## What is being asked
Reproduce the entries below exactly, but only from the line containing "optName opts ≠" to the line containing "Lemma headroomOk_bounded (fs", inclusive.

[Data entries]
(** One update of a single field [n] by the amount [a], from scores in
    range, in a codec of at most 53 bits. *)
Lemma single_update (mfs : MultiFieldSet) (t : Z) (r r' : redis) (member n : string)
    (a : float64) (f : multiField) (start : list Z) (z : Z) :
  positionsOk mfs → layout (fields mfs) t → t ≤ 53 →
  GetFieldByName mfs n = Some f → UpdateMode (toField f) = Incremental →
  Forall2 inRange (fields mfs) start →
  updateAndStore mfs r start [(n, a)] member = (Ok z, r') →
  ∃ cur : Z,
    let scores := <[position f := cur + int64_of_float a * multiplier f]> start in
    start !! position f = Some cur ∧
    inRange f (cur + int64_of_float a * multiplier f) ∧
    Forall2 inRange (fields mfs) scores ∧
    z = packSum (fields mfs) scores ∧ 0 ≤ z < 2 ^ 53 ∧
    getFieldScores mfs (Some z) = scores ∧
    writeFault r = None ∧
    r' = snd (ZAdd r (name mfs) member (float64_of_int64 (Int64 z))).
Proof.
  intros Hp Hl Ht Hf Hmode Hall H.
  apply updateAndStore_inv in H as (scores & Hu & Hz & Hw & Hr').
  pose proof (Forall2_length _ _ _ Hall) as Hlen. symmetry in Hlen.
  simpl in Hu. apply bind_Ok in Hu as (scores1 & Hu & [= <-]).
  apply updateField_Ok in Hu as (f' & cur & s & Hf' & Hcur & Hs & Hin & ->);
    [|done|done].
  assert (f' = f) as -> by congruence.
  unfold newPackedValue in Hs. rewrite Hmode in Hs. simpl in Hs. injection Hs as <-.
  pose proof (inRange_insert _ _ _ _ _ Hp Hf Hall Hin) as Hall'.
  rewrite scoresToZScore_packSum in Hz by (by apply (inRange_all_shiftable _ t)).
  injection Hz as <-.
  exists cur. simpl.
  pose proof (packSum_bound _ _ Hl _ Hall') as Hb.
  assert (2 ^ t ≤ 2 ^ 53) by (apply Z.pow_le_mono_r; lia).
  split; [done|]. split; [done|]. split; [done|]. split; [done|].
  split; [lia|]. split; [|done].
  unfold getFieldScores. by apply (roundtrip_safe _ t).
Qed.

Lemma single_update_total (mfs : MultiFieldSet) (t : Z) (r : redis) (member n : string)
    (c : float64) (f : multiField) (start : list Z) (cur : Z) :
  positionsOk mfs → layout (fields mfs) t →
  GetFieldByName mfs n = Some f → UpdateMode (toField f) = Incremental →
  Forall2 inRange (fields mfs) start →
  start !! position f = Some cur →
  inRange f (cur + int64_of_float c * multiplier f) →
  writeFault r = None →
  let z := packSum (fields mfs)
             (<[position f := cur + int64_of_float c * multiplier f]> start) in
  updateAndStore mfs r start [(n, c)] member =
  (Ok z, snd (ZAdd r (name mfs) member (float64_of_int64 (Int64 z)))).
Proof.
  intros Hp Hl Hf Hmode Hall Hcur Hin Hw z.
  apply (updateAndStore_Ok _ _ _
           (<[position f := cur + int64_of_float c * multiplier f]> start));
    [| | done].
  - simpl. rewrite (updateField_spec _ _ _ _ _ _ Hf Hcur).
    unfold newPackedValue. rewrite Hmode. simpl.
    destruct Hin as [H0 H1].
    apply Z.ltb_ge in H0. apply Z.ltb_ge in H1. by rewrite H0, H1.
  - apply scoresToZScore_packSum, (inRange_all_shiftable _ t); [done|].
    by apply (inRange_insert _ n).
Qed.

Lemma startScores_readFault (mfs : MultiFieldSet) (r : redis) (member : string)
    (start : list Z) :
  startScores mfs r member = Some start → readFault r = None.
Proof.
  unfold startScores, ZScore. by destruct (readFault r).
Qed.

(** Two Incremental updates of one field in sequence are one update by the
    sum of the (integer) amounts. *)
Lemma incremental_additive_amounts (opts : MultiFieldSetOptions) (mfs : MultiFieldSet)
    (r r1 r2 : redis) (member n : string) (f : multiField) (a b c : float64)
    (z1 z2 : Z) :
  New opts = Ok mfs →
  totalWidth (fields mfs) ≤ 53 →
  GetFieldByName mfs n = Some f → UpdateMode (toField f) = Incremental →
  (∀ s, ZScore r (name mfs) member = ReplyScore s → 0 ≤ int64_of_float s < 2 ^ 53) →
  int64_of_float c = int64_of_float a + int64_of_float b →
  IncreaseScore mfs r [(n, a)] member = (Ok z1, r1) →
  IncreaseScore mfs r1 [(n, b)] member = (Ok z2, r2) →
  IncreaseScore mfs r [(n, c)] member = (Ok z2, r2).
Proof.
  intros HN Hw Hf Hmode Hsafe Hsum H1 H2.
  pose proof (New_positionsOk _ _ HN) as Hp.
  apply New_layout in HN as (t & Hl & _ & _ & _).
  rewrite (layout_totalWidth _ _ Hl) in Hw.
  (* the first update *)
  destruct (IncreaseScore_Ok_start _ _ _ _ _ _ H1) as [start Hstart].
  pose proof (startScores_inRange _ _ _ _ _ Hl Hsafe Hstart) as Hall.
  pose proof (startScores_readFault _ _ _ _ Hstart) as Hrf.
  rewrite (IncreaseScore_start _ _ _ _ _ Hstart) in H1.
  apply (single_update mfs t _ _ member n a f) in H1
    as (cur & Hcur & Hin1 & Hall1 & Hz1 & Hb1 & Hget1 & Hwf & ->); try done.
  (* the second update reads what the first one wrote *)
  assert (startScores mfs
            (snd (ZAdd r (name mfs) member (float64_of_int64 (Int64 z1)))) member
          = Some (<[position f := cur + int64_of_float a * multiplier f]> start))
    as Hstart1.
  { unfold startScores. rewrite ZScore_ZAdd by done.
    rewrite score_roundtrip by done. by rewrite Hget1. }
  rewrite (IncreaseScore_start _ _ _ _ _ Hstart1) in H2.
  apply (single_update mfs t _ _ member n b f) in H2
    as (cur1 & Hcur1 & Hin2 & _ & Hz2 & _ & _ & _ & ->); try done.
  rewrite list_lookup_insert_eq in Hcur1 by (by apply lookup_lt_Some in Hcur).
  injection Hcur1 as <-.
  rewrite list_insert_insert_eq in Hz2.
  (* the single update *)
  rewrite (IncreaseScore_start _ _ _ _ _ Hstart).
  assert (cur + int64_of_float c * multiplier f
          = cur + int64_of_float a * multiplier f + int64_of_float b * multiplier f)
    as Heq by (rewrite Hsum; ring).
  rewrite (single_update_total mfs t r member n c f start cur); try done;
    rewrite Heq; [|done].
  rewrite <- Hz2. by rewrite ZAdd_ZAdd.
Qed.

(** C9, as amended: in a codec of at most 53 bits, for an Incremental field
    and a member that is absent or whose stored score is in [0, 2^53), if
    the update +100 succeeds and then the update +50 succeeds, the single
    update +150 succeeds with the same packed scalar and leaves the same
    store. *)
Theorem incremental_additive (opts : MultiFieldSetOptions) (mfs : MultiFieldSet)
    (r r1 r2 : redis) (member n : string) (f : multiField) (z1 z2 : Z) :
  New opts = Ok mfs →
  totalWidth (fields mfs) ≤ 53 →
  GetFieldByName mfs n = Some f → UpdateMode (toField f) = Incremental →
  (∀ s, ZScore r (name mfs) member = ReplyScore s → 0 ≤ int64_of_float s < 2 ^ 53) →
  IncreaseScore mfs r [(n, Finite 100 0)] member = (Ok z1, r1) →
  IncreaseScore mfs r1 [(n, Finite 50 0)] member = (Ok z2, r2) →
  IncreaseScore mfs r [(n, Finite 150 0)] member = (Ok z2, r2).
Proof.
  intros HN Hw Hf Hmode Hsafe H1 H2.
  by apply (incremental_additive_amounts opts mfs r r1 r2 member n f
              (Finite 100 0) (Finite 50 0) (Finite 150 0) z1 z2).
Qed.

(** *** When [New] fails (C2, C10) *)




Lemma plannedWidth_bound (fs : list Field) :
  0 ≤ plannedWidth fs ≤ 64 * Z.of_nat (length fs).
Proof.
  induction fs as [|f fs IH]; simpl length; [simpl; lia|].
  simpl plannedWidth. pose proof (BitCount_bound (MaxValue f)).
  destruct (IsInf1 (MaxValue f)); lia.
Qed.

Lemma assignIndices_total (fs : list Field) :
  headroomOk fs = true → feasibleLength fs →
  ∀ i : nat, ∃ mfs : list multiField,
    assignIndices i (map freshField fs) = Ok (mfs, plannedWidth fs).
Proof.
  unfold feasibleLength.
  induction fs as [|f fs IH]; intros Hh Hlen i; [by exists []|].
  simpl in Hh. apply andb_true_iff in Hh as [Hh Hf].
  simpl length in Hlen.
  destruct (IH Hh ltac:(lia) (S i)) as [rest Hrest].
  pose proof (plannedWidth_bound fs) as Hb.
  pose proof (BitCount_bound (MaxValue f)) as Hc.
  simpl. rewrite Hrest. simpl.
  destruct (IsInf1 (MaxValue f)) eqn:Hmain.
  - apply Z.leb_le in Hf.
    rewrite setIndex_unbounded by (done || lia). simpl.
    eexists. do 2 f_equal. rewrite wrap_uint64_small; rewrite ?pow64_val; lia.
  - rewrite setIndex_bounded by (done || lia). simpl.
    eexists. do 2 f_equal.
    rewrite wrap_uint64_small; [done|]. rewrite maxShift_val in Hlen.
    rewrite pow64_val. lia.
Qed.

Lemma New_total (opts : MultiFieldSetOptions) :
  optName opts ≠ "" → optFields opts ≠ [] → optClient opts ≠ None →
  headroomOk (optFields opts) = true → feasibleLength (optFields opts) →
  ∃ mfs : MultiFieldSet,
    New opts = Ok mfs ∧ totalWidth (fields mfs) = plannedWidth (optFields opts).
Proof.
  intros Hn Hf Hc Hh Hlen. unfold New.
  rewrite bool_decide_eq_false_2 by done.
  rewrite bool_decide_eq_false_2 by (by destruct (optFields opts)).
  destruct (optClient opts) as [c|]; [|done].
  rewrite newMultiFields_fresh. simpl.
  destruct (assignIndices_total _ Hh Hlen 0%nat) as [mfs Hassign].
  rewrite Hassign. simpl.
  apply assignIndices_layout in Hassign as (Hl & _ & _).
  rewrite scoresToZScore_packSum; simpl.
  - eexists. split; [reflexivity|]. simpl. by apply layout_totalWidth.
  - apply (inRange_all_shiftable _ _ _ Hl).
    apply Forall2_fmap_r, Forall_Forall2_diag, Forall_forall.
    intros f Hin. apply list_elem_of_lookup in Hin as [k Hk].
    apply (layout_lookup _ _ Hl) in Hk as [Hs _]. by apply inRange_defaultScore.
Qed.


Lemma headroomOk_bounded (fs : list Field) :
  Forall (fun f => IsInf1 (MaxValue f) = false) fs →
  headroomOk fs = true ∧
  plannedWidth fs = foldr (fun f acc => BitCount (MaxValue f) + acc) 0 fs.
Proof.
  induction 1 as [|f fs Hf _ [IH1 IH2]]; [done|].
  simpl. rewrite Hf, IH1, IH2. split; [done | lia].
Qed.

## Exercise output
  optName opts ≠ "" → optFields opts ≠ [] → optClient opts ≠ None →
  headroomOk (optFields opts) = true → feasibleLength (optFields opts) →
  ∃ mfs : MultiFieldSet,
    New opts = Ok mfs ∧ totalWidth (fields mfs) = plannedWidth (optFields opts).
Proof.
  intros Hn Hf Hc Hh Hlen. unfold New.
  rewrite bool_decide_eq_false_2 by done.
  rewrite bool_decide_eq_false_2 by (by destruct (optFields opts)).
  destruct (optClient opts) as [c|]; [|done].
  rewrite newMultiFields_fresh. simpl.
  destruct (assignIndices_total _ Hh Hlen 0%nat) as [mfs Hassign].
  rewrite Hassign. simpl.
  apply assignIndices_layout in Hassign as (Hl & _ & _).
  rewrite scoresToZScore_packSum; simpl.
  - eexists. split; [reflexivity|]. simpl. by apply layout_totalWidth.
  - apply (inRange_all_shiftable _ _ _ Hl).
    apply Forall2_fmap_r, Forall_Forall2_diag, Forall_forall.
    intros f Hin. apply list_elem_of_lookup in Hin as [k Hk].
    apply (layout_lookup _ _ Hl) in Hk as [Hs _]. by apply inRange_defaultScore.
Qed.


Lemma headroomOk_bounded (fs : list Field) :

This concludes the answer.